• **THE TASK**
Pull each line containing "verification" from the data.
▬▬▬▬▬▬▬▬▬▬
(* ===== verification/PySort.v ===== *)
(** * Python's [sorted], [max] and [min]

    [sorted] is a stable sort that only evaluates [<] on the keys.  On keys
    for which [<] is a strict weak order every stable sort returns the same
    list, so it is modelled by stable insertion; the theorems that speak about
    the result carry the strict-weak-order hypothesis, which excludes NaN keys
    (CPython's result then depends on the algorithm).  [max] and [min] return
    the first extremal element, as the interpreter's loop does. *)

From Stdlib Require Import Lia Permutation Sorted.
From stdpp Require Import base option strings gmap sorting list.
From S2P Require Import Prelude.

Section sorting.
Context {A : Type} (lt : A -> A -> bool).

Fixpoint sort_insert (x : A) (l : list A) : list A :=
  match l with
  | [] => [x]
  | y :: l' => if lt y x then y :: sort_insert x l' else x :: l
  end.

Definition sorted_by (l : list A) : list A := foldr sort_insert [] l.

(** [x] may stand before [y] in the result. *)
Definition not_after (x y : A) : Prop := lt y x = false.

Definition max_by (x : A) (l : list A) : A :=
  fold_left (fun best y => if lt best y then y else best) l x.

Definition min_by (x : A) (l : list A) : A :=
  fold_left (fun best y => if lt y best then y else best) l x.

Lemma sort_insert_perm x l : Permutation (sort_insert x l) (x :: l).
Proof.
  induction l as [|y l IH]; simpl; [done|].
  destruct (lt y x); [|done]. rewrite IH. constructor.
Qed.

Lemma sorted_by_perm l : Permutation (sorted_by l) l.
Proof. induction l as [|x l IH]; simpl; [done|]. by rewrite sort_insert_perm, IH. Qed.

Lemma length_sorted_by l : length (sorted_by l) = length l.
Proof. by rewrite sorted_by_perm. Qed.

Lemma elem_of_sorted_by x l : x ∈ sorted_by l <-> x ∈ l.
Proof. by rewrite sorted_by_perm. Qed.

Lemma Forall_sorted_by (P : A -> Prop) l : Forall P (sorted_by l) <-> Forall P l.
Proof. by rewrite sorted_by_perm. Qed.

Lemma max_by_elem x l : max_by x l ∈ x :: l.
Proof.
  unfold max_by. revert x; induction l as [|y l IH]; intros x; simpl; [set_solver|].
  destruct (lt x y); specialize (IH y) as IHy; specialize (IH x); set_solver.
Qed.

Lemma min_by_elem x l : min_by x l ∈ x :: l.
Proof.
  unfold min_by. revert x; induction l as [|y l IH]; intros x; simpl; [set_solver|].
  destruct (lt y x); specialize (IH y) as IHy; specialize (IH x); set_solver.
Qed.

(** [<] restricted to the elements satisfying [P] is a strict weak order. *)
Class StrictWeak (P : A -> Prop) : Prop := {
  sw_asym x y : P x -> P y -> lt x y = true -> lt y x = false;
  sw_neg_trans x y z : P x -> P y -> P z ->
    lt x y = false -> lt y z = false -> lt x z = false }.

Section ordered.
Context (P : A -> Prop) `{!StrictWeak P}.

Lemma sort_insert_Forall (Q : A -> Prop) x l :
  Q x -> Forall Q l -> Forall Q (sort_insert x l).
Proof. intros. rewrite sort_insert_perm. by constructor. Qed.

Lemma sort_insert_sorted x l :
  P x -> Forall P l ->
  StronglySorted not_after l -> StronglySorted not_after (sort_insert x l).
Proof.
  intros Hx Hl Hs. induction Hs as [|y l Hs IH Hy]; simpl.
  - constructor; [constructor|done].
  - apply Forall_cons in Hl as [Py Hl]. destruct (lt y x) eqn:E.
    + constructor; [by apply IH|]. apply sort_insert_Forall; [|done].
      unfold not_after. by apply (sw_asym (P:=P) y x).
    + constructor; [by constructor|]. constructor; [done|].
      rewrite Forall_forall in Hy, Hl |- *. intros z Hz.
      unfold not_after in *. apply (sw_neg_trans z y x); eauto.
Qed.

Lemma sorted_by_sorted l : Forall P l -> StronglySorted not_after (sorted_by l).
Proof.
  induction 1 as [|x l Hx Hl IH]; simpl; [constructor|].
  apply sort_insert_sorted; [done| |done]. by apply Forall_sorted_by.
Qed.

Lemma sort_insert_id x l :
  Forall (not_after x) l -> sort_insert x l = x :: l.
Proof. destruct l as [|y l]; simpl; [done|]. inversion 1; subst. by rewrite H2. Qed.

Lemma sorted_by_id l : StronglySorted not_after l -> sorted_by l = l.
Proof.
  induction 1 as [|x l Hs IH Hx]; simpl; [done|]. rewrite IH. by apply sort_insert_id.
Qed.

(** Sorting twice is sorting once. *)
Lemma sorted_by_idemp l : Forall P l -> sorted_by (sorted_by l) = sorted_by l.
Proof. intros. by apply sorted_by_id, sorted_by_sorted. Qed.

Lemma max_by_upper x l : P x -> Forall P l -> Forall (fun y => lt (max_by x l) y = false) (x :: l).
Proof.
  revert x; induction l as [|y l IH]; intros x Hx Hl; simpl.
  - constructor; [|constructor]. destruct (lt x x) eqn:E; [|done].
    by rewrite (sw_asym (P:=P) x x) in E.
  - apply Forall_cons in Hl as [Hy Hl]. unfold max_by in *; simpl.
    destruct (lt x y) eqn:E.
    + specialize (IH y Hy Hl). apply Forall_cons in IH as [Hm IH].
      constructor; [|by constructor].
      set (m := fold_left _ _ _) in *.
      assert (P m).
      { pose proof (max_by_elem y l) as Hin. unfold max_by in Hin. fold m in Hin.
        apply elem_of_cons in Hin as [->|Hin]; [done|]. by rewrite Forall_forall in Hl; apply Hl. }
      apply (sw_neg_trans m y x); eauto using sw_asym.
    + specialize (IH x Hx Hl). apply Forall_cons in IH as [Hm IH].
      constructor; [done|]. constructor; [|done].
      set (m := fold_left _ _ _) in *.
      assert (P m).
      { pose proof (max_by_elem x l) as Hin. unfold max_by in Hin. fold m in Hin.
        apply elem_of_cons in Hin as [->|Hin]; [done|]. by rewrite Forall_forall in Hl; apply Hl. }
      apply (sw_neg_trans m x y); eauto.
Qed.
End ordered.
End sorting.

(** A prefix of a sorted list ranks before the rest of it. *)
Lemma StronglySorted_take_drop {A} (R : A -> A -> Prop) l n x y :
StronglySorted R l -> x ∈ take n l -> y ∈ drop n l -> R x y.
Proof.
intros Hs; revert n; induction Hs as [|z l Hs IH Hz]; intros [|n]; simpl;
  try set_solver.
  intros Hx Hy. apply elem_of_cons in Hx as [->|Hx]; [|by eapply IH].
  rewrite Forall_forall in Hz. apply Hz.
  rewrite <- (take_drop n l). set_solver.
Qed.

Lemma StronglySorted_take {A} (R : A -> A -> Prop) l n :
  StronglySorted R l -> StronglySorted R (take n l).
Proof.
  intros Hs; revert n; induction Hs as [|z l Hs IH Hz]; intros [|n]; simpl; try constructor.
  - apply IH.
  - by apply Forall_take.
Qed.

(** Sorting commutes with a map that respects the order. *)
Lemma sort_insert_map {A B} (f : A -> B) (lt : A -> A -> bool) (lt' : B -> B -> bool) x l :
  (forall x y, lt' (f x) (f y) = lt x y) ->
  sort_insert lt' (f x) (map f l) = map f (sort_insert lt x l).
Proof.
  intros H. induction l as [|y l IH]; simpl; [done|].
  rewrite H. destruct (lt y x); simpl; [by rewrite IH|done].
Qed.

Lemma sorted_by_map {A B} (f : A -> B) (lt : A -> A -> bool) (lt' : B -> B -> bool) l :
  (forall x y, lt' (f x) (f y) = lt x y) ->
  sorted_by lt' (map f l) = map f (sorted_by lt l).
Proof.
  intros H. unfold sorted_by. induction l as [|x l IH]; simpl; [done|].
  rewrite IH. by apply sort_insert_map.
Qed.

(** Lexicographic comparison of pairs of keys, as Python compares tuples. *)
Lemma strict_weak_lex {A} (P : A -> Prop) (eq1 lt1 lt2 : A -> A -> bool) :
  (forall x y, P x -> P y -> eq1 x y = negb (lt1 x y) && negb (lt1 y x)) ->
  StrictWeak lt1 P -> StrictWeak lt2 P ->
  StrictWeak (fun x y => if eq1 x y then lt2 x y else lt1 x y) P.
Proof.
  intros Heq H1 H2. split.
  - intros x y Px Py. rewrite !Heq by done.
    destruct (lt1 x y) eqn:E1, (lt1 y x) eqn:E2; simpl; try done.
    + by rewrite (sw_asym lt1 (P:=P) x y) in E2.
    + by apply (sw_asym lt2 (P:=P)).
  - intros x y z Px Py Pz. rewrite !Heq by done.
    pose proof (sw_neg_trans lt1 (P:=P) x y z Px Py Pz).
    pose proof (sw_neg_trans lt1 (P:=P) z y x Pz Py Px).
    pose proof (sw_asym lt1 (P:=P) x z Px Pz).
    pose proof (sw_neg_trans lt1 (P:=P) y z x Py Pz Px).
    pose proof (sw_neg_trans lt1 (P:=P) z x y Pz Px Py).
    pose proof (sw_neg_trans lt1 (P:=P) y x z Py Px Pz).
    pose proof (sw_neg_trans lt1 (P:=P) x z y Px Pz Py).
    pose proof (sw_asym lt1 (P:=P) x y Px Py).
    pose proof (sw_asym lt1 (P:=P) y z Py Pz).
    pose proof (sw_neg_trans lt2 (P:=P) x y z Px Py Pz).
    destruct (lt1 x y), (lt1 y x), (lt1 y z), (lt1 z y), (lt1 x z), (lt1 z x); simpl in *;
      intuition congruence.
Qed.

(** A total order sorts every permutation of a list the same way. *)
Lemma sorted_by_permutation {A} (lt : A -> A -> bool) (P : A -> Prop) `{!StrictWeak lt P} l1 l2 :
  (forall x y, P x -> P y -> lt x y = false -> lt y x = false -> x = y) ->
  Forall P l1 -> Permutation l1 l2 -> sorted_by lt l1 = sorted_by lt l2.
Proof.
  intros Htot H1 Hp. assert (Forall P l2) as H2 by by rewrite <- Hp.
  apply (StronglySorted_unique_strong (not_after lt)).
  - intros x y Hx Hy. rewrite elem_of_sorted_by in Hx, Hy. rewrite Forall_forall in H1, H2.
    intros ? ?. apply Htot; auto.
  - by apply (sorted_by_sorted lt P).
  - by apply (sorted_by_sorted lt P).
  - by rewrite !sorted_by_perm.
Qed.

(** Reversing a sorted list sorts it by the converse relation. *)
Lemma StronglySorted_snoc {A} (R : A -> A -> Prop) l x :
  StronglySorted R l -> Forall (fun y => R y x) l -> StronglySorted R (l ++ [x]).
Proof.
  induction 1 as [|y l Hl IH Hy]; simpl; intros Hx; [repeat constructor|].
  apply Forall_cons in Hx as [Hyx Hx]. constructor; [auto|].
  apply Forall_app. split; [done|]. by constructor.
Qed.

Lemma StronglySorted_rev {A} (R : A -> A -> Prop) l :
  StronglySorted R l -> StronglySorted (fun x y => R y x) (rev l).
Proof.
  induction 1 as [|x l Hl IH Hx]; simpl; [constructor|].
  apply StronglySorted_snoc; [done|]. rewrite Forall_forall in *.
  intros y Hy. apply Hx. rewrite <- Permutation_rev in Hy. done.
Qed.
▬▬▬▬▬▬▬▬▬▬
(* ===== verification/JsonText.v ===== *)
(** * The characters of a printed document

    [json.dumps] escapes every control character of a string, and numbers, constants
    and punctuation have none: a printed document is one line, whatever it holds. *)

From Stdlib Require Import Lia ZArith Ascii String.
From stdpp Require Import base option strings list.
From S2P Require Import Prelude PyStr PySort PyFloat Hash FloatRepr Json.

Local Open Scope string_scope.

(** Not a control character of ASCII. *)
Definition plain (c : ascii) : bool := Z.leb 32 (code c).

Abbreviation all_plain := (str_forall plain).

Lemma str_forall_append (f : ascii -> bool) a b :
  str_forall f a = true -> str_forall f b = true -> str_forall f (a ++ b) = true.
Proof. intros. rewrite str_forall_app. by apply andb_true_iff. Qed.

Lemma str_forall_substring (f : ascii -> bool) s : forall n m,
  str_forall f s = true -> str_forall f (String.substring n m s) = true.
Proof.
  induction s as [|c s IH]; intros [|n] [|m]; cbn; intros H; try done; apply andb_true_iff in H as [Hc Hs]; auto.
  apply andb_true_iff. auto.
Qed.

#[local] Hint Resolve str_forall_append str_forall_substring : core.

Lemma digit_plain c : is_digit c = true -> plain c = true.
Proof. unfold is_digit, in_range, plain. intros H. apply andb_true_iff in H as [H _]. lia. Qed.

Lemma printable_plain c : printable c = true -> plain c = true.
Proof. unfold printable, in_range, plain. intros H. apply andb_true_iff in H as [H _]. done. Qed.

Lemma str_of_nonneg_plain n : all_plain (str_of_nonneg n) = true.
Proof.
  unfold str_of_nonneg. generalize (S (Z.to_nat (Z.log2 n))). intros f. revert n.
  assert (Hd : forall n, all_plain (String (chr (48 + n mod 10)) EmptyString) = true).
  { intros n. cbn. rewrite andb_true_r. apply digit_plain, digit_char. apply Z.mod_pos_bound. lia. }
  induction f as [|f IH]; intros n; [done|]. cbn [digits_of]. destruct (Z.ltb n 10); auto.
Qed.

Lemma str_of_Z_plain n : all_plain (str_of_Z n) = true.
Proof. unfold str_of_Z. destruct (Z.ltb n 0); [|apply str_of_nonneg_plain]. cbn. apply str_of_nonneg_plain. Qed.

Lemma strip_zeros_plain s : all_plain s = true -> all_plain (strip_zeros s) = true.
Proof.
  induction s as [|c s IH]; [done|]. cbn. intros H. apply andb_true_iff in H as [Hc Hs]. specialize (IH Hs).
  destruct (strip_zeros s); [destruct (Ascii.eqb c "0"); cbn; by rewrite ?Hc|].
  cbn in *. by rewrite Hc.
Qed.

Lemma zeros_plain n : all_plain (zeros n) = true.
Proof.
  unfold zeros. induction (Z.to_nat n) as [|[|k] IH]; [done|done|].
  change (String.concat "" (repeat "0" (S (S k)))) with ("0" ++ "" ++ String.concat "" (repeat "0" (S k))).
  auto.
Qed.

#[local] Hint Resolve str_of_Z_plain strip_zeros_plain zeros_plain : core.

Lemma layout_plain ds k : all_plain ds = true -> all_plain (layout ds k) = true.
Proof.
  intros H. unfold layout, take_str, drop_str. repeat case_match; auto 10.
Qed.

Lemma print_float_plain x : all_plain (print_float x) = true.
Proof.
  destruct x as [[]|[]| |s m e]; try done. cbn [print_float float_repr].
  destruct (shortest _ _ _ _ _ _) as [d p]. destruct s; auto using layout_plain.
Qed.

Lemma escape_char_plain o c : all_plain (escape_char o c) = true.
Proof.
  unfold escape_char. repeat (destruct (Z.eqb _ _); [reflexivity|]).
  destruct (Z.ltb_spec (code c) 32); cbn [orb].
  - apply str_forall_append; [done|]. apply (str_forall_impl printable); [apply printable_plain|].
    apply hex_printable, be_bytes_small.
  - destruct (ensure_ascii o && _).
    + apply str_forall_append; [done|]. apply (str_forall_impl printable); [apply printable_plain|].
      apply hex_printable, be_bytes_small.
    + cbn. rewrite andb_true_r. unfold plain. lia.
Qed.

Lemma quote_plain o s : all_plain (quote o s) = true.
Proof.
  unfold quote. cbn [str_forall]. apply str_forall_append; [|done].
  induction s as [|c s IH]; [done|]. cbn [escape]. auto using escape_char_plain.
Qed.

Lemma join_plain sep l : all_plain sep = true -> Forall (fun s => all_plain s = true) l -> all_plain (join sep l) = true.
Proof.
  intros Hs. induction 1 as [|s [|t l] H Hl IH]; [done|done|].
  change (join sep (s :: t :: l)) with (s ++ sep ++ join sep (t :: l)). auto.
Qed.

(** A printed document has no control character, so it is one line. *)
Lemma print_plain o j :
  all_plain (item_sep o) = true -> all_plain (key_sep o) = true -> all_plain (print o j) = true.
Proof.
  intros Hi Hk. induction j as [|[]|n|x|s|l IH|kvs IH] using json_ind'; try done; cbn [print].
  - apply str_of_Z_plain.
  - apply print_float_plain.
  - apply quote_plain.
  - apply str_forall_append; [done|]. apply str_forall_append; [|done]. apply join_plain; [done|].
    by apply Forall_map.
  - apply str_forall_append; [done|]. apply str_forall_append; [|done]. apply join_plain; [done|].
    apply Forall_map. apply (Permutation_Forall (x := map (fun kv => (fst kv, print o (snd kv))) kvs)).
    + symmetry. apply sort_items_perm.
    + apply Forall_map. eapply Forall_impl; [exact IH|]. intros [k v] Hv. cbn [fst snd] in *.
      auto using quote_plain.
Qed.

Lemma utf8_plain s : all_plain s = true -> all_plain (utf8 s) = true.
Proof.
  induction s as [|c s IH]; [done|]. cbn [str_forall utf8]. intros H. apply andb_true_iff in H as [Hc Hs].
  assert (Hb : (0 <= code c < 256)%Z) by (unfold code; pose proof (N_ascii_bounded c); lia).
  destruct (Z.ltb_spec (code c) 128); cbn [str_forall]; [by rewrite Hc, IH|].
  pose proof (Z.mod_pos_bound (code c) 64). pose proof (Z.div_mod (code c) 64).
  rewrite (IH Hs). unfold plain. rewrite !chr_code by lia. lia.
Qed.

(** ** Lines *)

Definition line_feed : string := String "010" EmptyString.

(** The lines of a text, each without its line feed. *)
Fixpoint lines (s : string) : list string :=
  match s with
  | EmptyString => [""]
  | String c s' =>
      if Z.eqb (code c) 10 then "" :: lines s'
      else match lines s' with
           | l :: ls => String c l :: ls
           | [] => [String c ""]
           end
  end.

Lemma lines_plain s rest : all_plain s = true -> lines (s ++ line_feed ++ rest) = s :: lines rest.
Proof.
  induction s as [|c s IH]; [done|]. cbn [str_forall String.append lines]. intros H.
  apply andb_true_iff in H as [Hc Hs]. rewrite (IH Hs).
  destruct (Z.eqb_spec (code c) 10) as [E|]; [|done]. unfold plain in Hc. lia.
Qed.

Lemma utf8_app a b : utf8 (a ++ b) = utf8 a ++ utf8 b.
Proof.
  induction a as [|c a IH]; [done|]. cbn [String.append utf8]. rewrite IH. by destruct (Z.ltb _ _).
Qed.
▬▬▬▬▬▬▬▬▬▬
• **TASK RESULT**
(* ===== verification/PySort.v ===== *)
(* ===== verification/JsonText.v ===== *)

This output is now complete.